Only the lines with "pose" in them need to be copied from the listing.

•••••

(* ===== verification/Shell.v ===== *)
(** * The shell: [user/sh.c]

    The parser.  The line that [getcmd] read is a list of characters; a pointer
    into it is an index, and [es] is its length, where the NUL is.  [*ps] is the
    state of the parser.  [panic] prints a message and ends the process, which
    is the [Panic] outcome.  A command is an inductive value; the memory that
    holds it is assumed to be there ([malloc] returning null ends in a panic). *)

From S2P Require Import Prelude Types Strings.

(** ** Commands *)

(** An argument is the two pointers [argv[i]] and [eargv[i]]. *)
Inductive cmd :=
| EXEC (argv : list (nat * nat))
| REDIR (c : cmd) (file efile : nat) (mode fd : Z)
| PIPE (left right : cmd)
| LIST (left right : cmd)
| BACK (c : cmd).

Definition MAXARGS : nat := 10.

(** ** Parsing *)

Definition whitespace : list Z := [32; 9; 13; 10; 11].
Definition symbols : list Z := [60; 124; 62; 38; 59; 40; 41].

(** [strchr(l, c)] for a character that is not NUL. *)
Definition among (l : list Z) (c : Z) : bool := bool_decide (c ∈ l).

Definition word_char (c : Z) : bool := negb (among whitespace c) && negb (among symbols c).

(** How many of the first characters satisfy a test. *)
Fixpoint span (p : Z -> bool) (l : list Z) : nat :=
  match l with
  | [] => O
  | c :: l => if p c then S (span p l) else O
  end.

Section parser.
Variable buf : list Z.

Abbreviation P := (M nat).

Definition ch (s : nat) : Z := default 0 (buf !! s).

(** [while (s < es && strchr(whitespace, *s)) s++;] *)
Definition skip (s : nat) : nat := (s + span (among whitespace) (drop s buf))%nat.

(** The token at [s] (a symbol, 43 for two greater-than signs, 97 for a word, 0
    at the end), and where it ends. *)
Definition token_at (s : nat) : Z * nat :=
  let c := ch s in
  if c =? 0 then (c, s)
  else if among [124; 40; 41; 59; 38; 60] c then (c, S s)
  else if c =? 62 then (if ch (S s) =? 62 then (43, S (S s)) else (c, S s))
  else (97, (s + span word_char (drop s buf))%nat).

Definition gettoken : P (Z * nat * nat) :=
  s <- gets skip ;;
  let '(t, e) := token_at s in
  modify (fun _ => skip e) ;;
  ret (t, s, e).

Definition peek (toks : list Z) : P bool :=
  modify skip ;;
  gets (fun s => negb (ch s =? 0) && among toks (ch s)).

Fixpoint parseredirs (fuel : nat) (c : cmd) : P cmd :=
  match fuel with
  | O => diverge
  | S fuel =>
      b <- peek [60; 62] ;;
      if negb b then ret c else
      let* (tok, _, _) := gettoken in
      let* (t, q, eq) := gettoken in
      if negb (t =? 97) then panic "missing file for redirection" else
      parseredirs fuel
        (if tok =? 60 then REDIR c q eq O_RDONLY 0
         else if tok =? 62 then REDIR c q eq (Z.lor O_WRONLY O_CREATE) 1
         else if tok =? 43 then REDIR c q eq (Z.lor O_WRONLY O_CREATE) 1
         else c)
  end.

(** The redirections that [parseredirs] puts around a command share the one
    [execcmd] that the loop of [parseexec] is still filling, so that loop
    carries the arguments and the wrapping separately. *)
Fixpoint set_args (argv : list (nat * nat)) (c : cmd) : cmd :=
  match c with
  | EXEC _ => EXEC argv
  | REDIR c q eq mode fd => REDIR (set_args argv c) q eq mode fd
  | _ => c
  end.

Fixpoint parseexec_loop (fuel : nat) (argv : list (nat * nat)) (c : cmd) : P cmd :=
  match fuel with
  | O => diverge
  | S fuel =>
      b <- peek [124; 41; 38; 59] ;;
      if (b : bool) then ret (set_args argv c) else
      let* (tok, q, eq) := gettoken in
      if tok =? 0 then ret (set_args argv c) else
      if negb (tok =? 97) then panic "syntax" else
      let argv := argv ++ [(q, eq)] in
      if (MAXARGS <=? length argv)%nat then panic "too many args" else
      c <- parseredirs (S (length buf)) c ;;
      parseexec_loop fuel argv c
  end.

(** [while (peek(ps, es, "&"))] of [parseline]. *)
Fixpoint parse_backs (fuel : nat) (c : cmd) : P cmd :=
  match fuel with
  | O => diverge
  | S fuel =>
      b <- peek [38] ;;
      if negb b then ret c else
      gettoken ;;
      parse_backs fuel (BACK c)
  end.

Fixpoint parseline (fuel : nat) : P cmd :=
  match fuel with
  | O => diverge
  | S fuel =>
      c <- parsepipe fuel ;;
      c <- parse_backs (S (length buf)) c ;;
      b <- peek [59] ;;
      if negb b then ret c else
      gettoken ;;
      r <- parseline fuel ;;
      ret (LIST c r)
  end
with parsepipe (fuel : nat) : P cmd :=
  match fuel with
  | O => diverge
  | S fuel =>
      c <- parseexec fuel ;;
      b <- peek [124] ;;
      if negb b then ret c else
      gettoken ;;
      r <- parsepipe fuel ;;
      ret (PIPE c r)
  end
with parseexec (fuel : nat) : P cmd :=
  match fuel with
  | O => diverge
  | S fuel =>
      b <- peek [40] ;;
      if (b : bool) then parseblock fuel else
      c <- parseredirs (S (length buf)) (EXEC []) ;;
      parseexec_loop (S (length buf)) [] c
  end
with parseblock (fuel : nat) : P cmd :=
  match fuel with
  | O => diverge
  | S fuel =>
      b <- peek [40] ;;
      if negb b then panic "parseblock" else
      gettoken ;;
      c <- parseline fuel ;;
      b <- peek [41] ;;
      if negb b then panic "syntax - missing )" else
      gettoken ;;
      parseredirs (S (length buf)) c
  end.

(** [parsecmd] up to [nulterminate]. *)
Definition parse_buf : P cmd :=
  c <- parseline (4 * length buf + 4) ;;
  peek [] ;;
  s <- gets (fun s => s) ;;
  if negb (s =? length buf)%nat then panic "syntax" else
  ret c.
End parser.

(** ** NUL-terminating the strings *)

Fixpoint nulterminate (c : cmd) (buf : list Z) : list Z :=
  match c with
  | EXEC argv => foldl (fun b a => <[a.2 := 0]> b) buf argv
  | REDIR c _ efile _ _ => <[efile := 0]> (nulterminate c buf)
  | PIPE l r => nulterminate r (nulterminate l buf)
  | LIST l r => nulterminate r (nulterminate l buf)
  | BACK c => nulterminate c buf
  end.

(** The command, and the line with its NUL (at index [length line]) after
    [nulterminate]. *)
Definition parsecmd (line : list Z) : res nat (cmd * list Z) :=
  match parse_buf line 0%nat with
  | Done c s => Done (c, nulterminate c (line ++ [0])) s
  | Panic e => Panic e
  | Fault e => Fault e
  | Diverge | Block _ _ => Diverge
  end.

(** ** The parser ends, and its words are words *)

Lemma span_le p l : (span p l <= length l)%nat.
Proof. induction l as [|c l IH]; cbn; [lia|]. destruct (p c); cbn; lia. Qed.

Lemma span_all p l i c : (i < span p l)%nat -> l !! i = Some c -> p c = true.
Proof.
  revert i. induction l as [|d l IH]; intros i Hi Hc; [done|]. cbn in Hi. destruct (p d) eqn:E; [|lia].
  destruct i as [|i]; cbn in Hc; [congruence|]. apply (IH i); [lia|done].
Qed.

Lemma span_stop p l c : l !! span p l = Some c -> p c = false.
Proof. induction l as [|d l IH]; cbn; [done|]. destruct (p d) eqn:E; cbn; [done|congruence]. Qed.

Section facts.
Variable buf : list Z.
Hypothesis Hnul : Forall (fun c => c <> 0) buf.

Abbreviation len := (length buf).

Lemma ch_nul s : (s <= len)%nat -> ch buf s = 0 <-> s = len.
Proof.
  intros Hs. unfold ch. split; [|intros ->; by rewrite lookup_ge_None_2].
  destruct (buf !! s) as [c|] eqn:E; cbn.
  - intros ->. rewrite Forall_lookup in Hnul. by specialize (Hnul _ _ E).
  - apply lookup_ge_None in E. lia.
Qed.

Lemma skip_bounds s : (s <= len -> s <= skip buf s <= len)%nat.
Proof. intros Hs. unfold skip. pose proof (span_le (among whitespace) (drop s buf)). rewrite length_drop in *. lia. Qed.

(** A word of the line: a nonempty run of word characters that nothing
    continues. *)
Definition word_at (q e : nat) : Prop :=
  (q < e <= len)%nat /\ (forall i, (q <= i < e)%nat -> word_char (ch buf i) = true) /\
  (e = len \/ word_char (ch buf e) = false).

Lemma ch_lookup s c : buf !! s = Some c -> ch buf s = c.
Proof. unfold ch. by intros ->. Qed.

Lemma span_word s c :
  buf !! s = Some c -> word_char c = true -> word_at s (s + span word_char (drop s buf)).
Proof.
  intros Hc Hw. set (n := span word_char (drop s buf)).
  assert (Hn : (0 < n)%nat) by (unfold n; rewrite (drop_S _ _ _ Hc); cbn; rewrite Hw; lia).
  pose proof (span_le word_char (drop s buf)) as Hle. rewrite length_drop in Hle. fold n in Hle.
  pose proof (lookup_lt_Some _ _ _ Hc). split_and!; [lia|lia| |].
  - intros i Hi. destruct (lookup_lt_is_Some_2 buf i) as [d Hd]; [lia|]. rewrite (ch_lookup i d Hd).
    apply (span_all word_char (drop s buf) (i - s)); [fold n; lia|].
    rewrite lookup_drop. by replace (s + (i - s))%nat with i by lia.
  - destruct (decide (s + n = len)%nat) as [|Hne]; [by left|right].
    destruct (lookup_lt_is_Some_2 buf (s + n)) as [d Hd]; [lia|]. rewrite (ch_lookup _ d Hd).
    apply (span_stop word_char (drop s buf)). fold n. by rewrite lookup_drop.
Qed.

•••••

RESULT FOR THIS TASK:
Proof. intros Hs. unfold skip. pose proof (span_le (among whitespace) (drop s buf)). rewrite length_drop in *. lia. Qed.
  pose proof (span_le word_char (drop s buf)) as Hle. rewrite length_drop in Hle. fold n in Hle.
  pose proof (lookup_lt_Some _ _ _ Hc). split_and!; [lia|lia| |].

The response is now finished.